The physician-patient communication in these scenarios was complicated by the magnitude of the decision being made, often entering into treatment decisions fraught with high risks and uncertain benefits. This may account for why the oncology participants were more likely to bring up risk communication in their interviews; the area of cancer care is an evolving one still lacking a robust body of clinical evidence [15,16] In the end, physicians often expressed the sentiment that they were doing ‘the best they could’ in communicating the uncertainty and associated risks to their patients.

Conclusions

Physicians used similar approaches when discussing clinical risks with their patients, largely focused around ensuring that the patient is capable of understanding the risks and accepting the consequences of a given decision. Though physicians shared some similar methods in having these discussions, styles were highly individualized [37]. A large degree of apprehension does exist for physicians regarding the efficacy of these conversations, and there is a desire to be able to do their best in terms of completely informing the patient about their health and health care decisions.
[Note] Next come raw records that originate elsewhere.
(* ===== verification/ReceiverProps.v ===== *)
(** * Delivery over the multicast interfaces

    The interfaces netIf and sockIf keep the contract of the client
    ([McastRecvSpec]), and what follows for the client over any interface that
    does: in-order delivery, no panics, what becomes of a datagram longer than the
    buffers, and what a closed interface does to the receive loop. *)

From Stdlib Require Import Strings.Byte.
From S2P Require Import Prelude.
From S2P Require Import GoBytes.
From S2P Require Import NetAddr.
From S2P Require Import Codec.
From S2P Require Import Sys.
From S2P Require Import UnixSock.
From S2P Require Import UnixSockProps.
From S2P Require Import WinSock.
From S2P Require Import Mcast.
From S2P Require Import NetIf.
From S2P Require Import SockIf.
From S2P Require Import McastProps.
From S2P Require Import MsgCache.
From S2P Require Import Client.
From S2P Require Import ClientLemmas.
From S2P Require Import Delivery.
From S2P Require Import DeliveryProps.
From S2P Require Import RequestProps.
From S2P Require Import Recovery.
From S2P Require Import ClientOpen.
From S2P Require Import Receiver.

(** ** The interfaces keep the contract *)

Section Interfaces.
Context (D : list byte → Prop).

Lemma dgram_ok_stored buff (d : list byte) : len buff = 2048 → D d →
  let m := take (Z.to_nat 2048) d in dgram_ok D (go_copy buff m, len m).
Proof.
  intros Hb Hd m. assert (len m <= len buff) as Hl by (unfold m, len in *; rewrite length_take; lia).
  pose proof (len_nonneg m). unfold dgram_ok, dgram_data. cbn [fst snd].
  pose proof (slice_stored buff m Hl) as Hs.
  rewrite slice_Ret in Hs by (unfold len in *; rewrite ?length_go_copy; lia).
  injection Hs as Hs. rewrite drop_0, Z.sub_0_r in Hs. rewrite Hs.
  split; [|split; [lia|right; by exists d]]. unfold len in *. rewrite length_go_copy. lia.
Qed.

(** What package net promises of [ReadFromUDP]: the start of a datagram, as much
    as fits. *)
Definition net_law : trace → call → reply → Prop := λ _ c r,
  match c with
  | net_ReadFromUDP _ size =>
      r_err r = None → r_ret r = len (r_data r) ∧ is_Some (r_udp r) ∧ cut_to size D (r_data r)
  | _ => True
  end.

#[export] Program Instance netIf_recv : McastRecvSpec netIf D := {|
  rc_ok := λ c, nf_bRead c = true;
  rc_mode := false;
  rc_law := net_law
|}.
Next Obligation. done. Qed.
Next Obligation.
  intros cn buff Hr Hb. cbn [recv_call mc_Recv netIf_conn]. unfold NetIf.Recv. rewrite Hr.
  cbn -[go_copy len]. intros r Hlaw. split; [done|]. split; [unfold len; by rewrite length_go_copy|].
  intros He. destruct (Hlaw He) as (Hn & Hu & d & Hd & Ed). rewrite Hn, Ed, Hb. split; [|done].
  apply Forall_singleton. by apply dgram_ok_stored.
Qed.

(** What the kernel promises of [recvfrom]: an error, or the start of a datagram,
    as much as fits. *)
Definition recvfrom_law : trace → call → reply → Prop := λ _ c r,
  match c with
  | sys_recvfrom _ size _ =>
      r_ret r < 0 ∧ r_data r = [] ∨ r_ret r = len (r_data r) ∧ cut_to size D (r_data r)
  | _ => True
  end.

(** What both wrappers make of it. *)
Lemma Recvfrom_api `{Errnos} ParseIP fd buff : len buff = 2048 →
  Forall (λ api : SockApi, wp recvfrom_law (api_Recvfrom fd buff 0) [] (λ '(n, a, err, buff') _,
    len buff' = len buff ∧ (err = None → dgram_ok D (buff', n)))) [unix_api ParseIP; win_api ParseIP].
Proof.
  intros Hb. destruct buff as [|x buff]; [change (len (@nil byte)) with 0 in Hb; lia|].
  apply Forall_cons; split; [|apply Forall_singleton];
    cbn [api_Recvfrom unix_api win_api]; unfold UnixSock.Recvfrom, Win.Recvfrom;
    change (idx (x :: buff) 0) with (Ret x); set (b := x :: buff) in *;
    cbn -[go_copy len]; intros r Hlaw; (split; [unfold len; by rewrite length_go_copy|]); intros _.
  - destruct Hlaw as [[Hneg Hd]|(Hn & d & Hd & Ed)].
    + rewrite (proj2 (Z.ltb_lt _ _)) by done. unfold dgram_ok. cbn [fst snd].
      pose proof (len_nonneg (go_copy b (r_data r))). split_and!; [lia..|by left].
    + rewrite (proj2 (Z.ltb_ge _ _)), Hn by (pose proof (len_nonneg (r_data r)); lia).
      rewrite Ed, Hb. by apply dgram_ok_stored.
  - rewrite i32_small in Hlaw by lia. destruct Hlaw as [[Hneg Hd]|(Hn & d & Hd & Ed)].
    + rewrite (proj2 (Z.ltb_lt _ _)) by done. unfold dgram_ok. cbn [fst snd].
      pose proof (len_nonneg (go_copy b (r_data r))). split_and!; [lia..|by left].
    + rewrite (proj2 (Z.ltb_ge _ _)), Hn by (pose proof (len_nonneg (r_data r)); lia).
      rewrite Ed, Hb. by apply dgram_ok_stored.
Qed.

Section SockIf.
Context `{Errnos} (ParseIP : gostring → list byte).

(** [sockIf] without batches, over either platform's wrappers. *)
Lemma sockIf_Recv_ok (api : SockApi) cn buff : api ∈ [unix_api ParseIP; win_api ParseIP] →
  si_bRead cn = true → len buff = 2048 →
  wp recvfrom_law (@recv_call _ (@sockIf_notlnx api) false cn buff) [] (λ '(err, ds, ra, buff', cn') _,
    si_bRead cn' = true ∧ len buff' = len buff ∧
    (err = None → Forall (dgram_ok D) ds ∧ (ds ≠ [] → is_Some ra))).
Proof.
  intros Hapi Hr Hb. cbn [recv_call mc_Recv sockIf_notlnx]. unfold SockIf.Recv. rewrite Hr. cbn [negb].
  apply wp_bind, wp_bind. pose proof (Recvfrom_api ParseIP (si_fd cn) buff Hb) as Ha.
  rewrite Forall_forall in Ha. eapply wp_mono; [|by apply Ha].
  intros [[[n a] [e|]] buff'] h' [Hl Hd]; cbn -[len].
  - done.
  - split; [done|]. split; [done|]. intros _. split; [|done]. apply Forall_singleton. by apply Hd.
Qed.

#[export] Program Instance sockIf_unix_recv : @McastRecvSpec sockIf (@sockIf_notlnx (unix_api ParseIP)) D := {|
  rc_ok := λ c, si_bRead c = true;
  rc_mode := false;
  rc_law := recvfrom_law
|}.
Next Obligation. done. Qed.
Next Obligation. intros cn buff Hr Hb. apply sockIf_Recv_ok; [rewrite !elem_of_cons; auto|done|done]. Qed.

#[export] Program Instance sockIf_win_recv : @McastRecvSpec sockIf (@sockIf_notlnx (win_api ParseIP)) D := {|
  rc_ok := λ c, si_bRead c = true;
  rc_mode := false;
  rc_law := recvfrom_law
|}.
Next Obligation. done. Qed.
Next Obligation. intros cn buff Hr Hb. apply sockIf_Recv_ok; [rewrite !elem_of_cons; auto|done|done]. Qed.

(** [sockIf] with batches: every buffer gets the start of a datagram, as much as
    fits. *)
Definition cut_batch (sizes : list Z) (msgs : list (list byte)) : Prop :=
  ∀ i m n, msgs !! i = Some m → sizes !! i = Some n → cut_to n D m.

Definition mmsg_law : trace → call → reply → Prop := λ h c r,
  kernel_recvmmsg h c r ∧ match c with sys_recvmmsg _ sizes => cut_batch sizes (r_msgs r) | _ => True end.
These conversations raised the question of how doctors learn and evolve the ways in which they address risk communication with their patients and whether this topic should be explicitly addressed through physician education and training. In 2004, a study of internal medicine residency training programs in Canada demonstrated a lack of consistency regarding teaching and evaluation of informed consent skills and a deficit of these abilities in participants in these programs [22]. In addition, more research into how the way risk is communicated affects outcomes, such as patient satisfaction, needs to be done as it is currently a highly debated topic [40,42-44]. In some disciplines they have practice guidelines which address informed decision making and the risk communication process around certain specific topics [45].

Possible limitations of this project are the limited sample size, as it consists of fourteen participants from within the province of Manitoba. Fortunately our established network of family physicians (UPCON) and centralized CancerCareManitoba centers simplified our ability to invite physicians to participate in the study. It was possible to avoid a convenience sample in this manner, though there may have been a volunteer bias in the physicians who agreed to participate. By inviting physicians from two different disciplines to participate we also hoped to increase the variety of opinions in our sample. Though this study was not designed to focus explicitly on risk communication, the strength of qualitative inquiry and the convergent interviewing process is that participants are able to direct conversations towards those ideas that are most important to them. The process of risk communication played a significant role in physicians’ decision making processes, and their raising of the topic without prompting provided plentiful data to explore. Further research focused on better detailing and characterizing the relationships between risk communication in the context of varying clinical uncertainty and patient phenotypes would be greatly beneficial to advancing this area of knowledge.

Acknowledgements

The authors wish to thank the study participants for sharing their time, experiences, and insights about managing uncertainty in clinical decision-making. This research was supported by a Canadian Cancer Society Research Institute grant held by author SMD entitled “Advancing quality in cancer control and cancer system performance in the face of uncertainty” (Grant # 700589). It was also supported by an equipment and infrastructure grant from the Canadian Foundation for Innovation and the Manitoba Research and Innovation Fund (Grant #202990) held by SMD and funding from the Government of Canada’s Canada Research Chairs program. Lastly, the primary author would like to acknowledge the University of Manitoba’s Bachelors in Medicine student summer research program and all who contributed to fund this endeavor.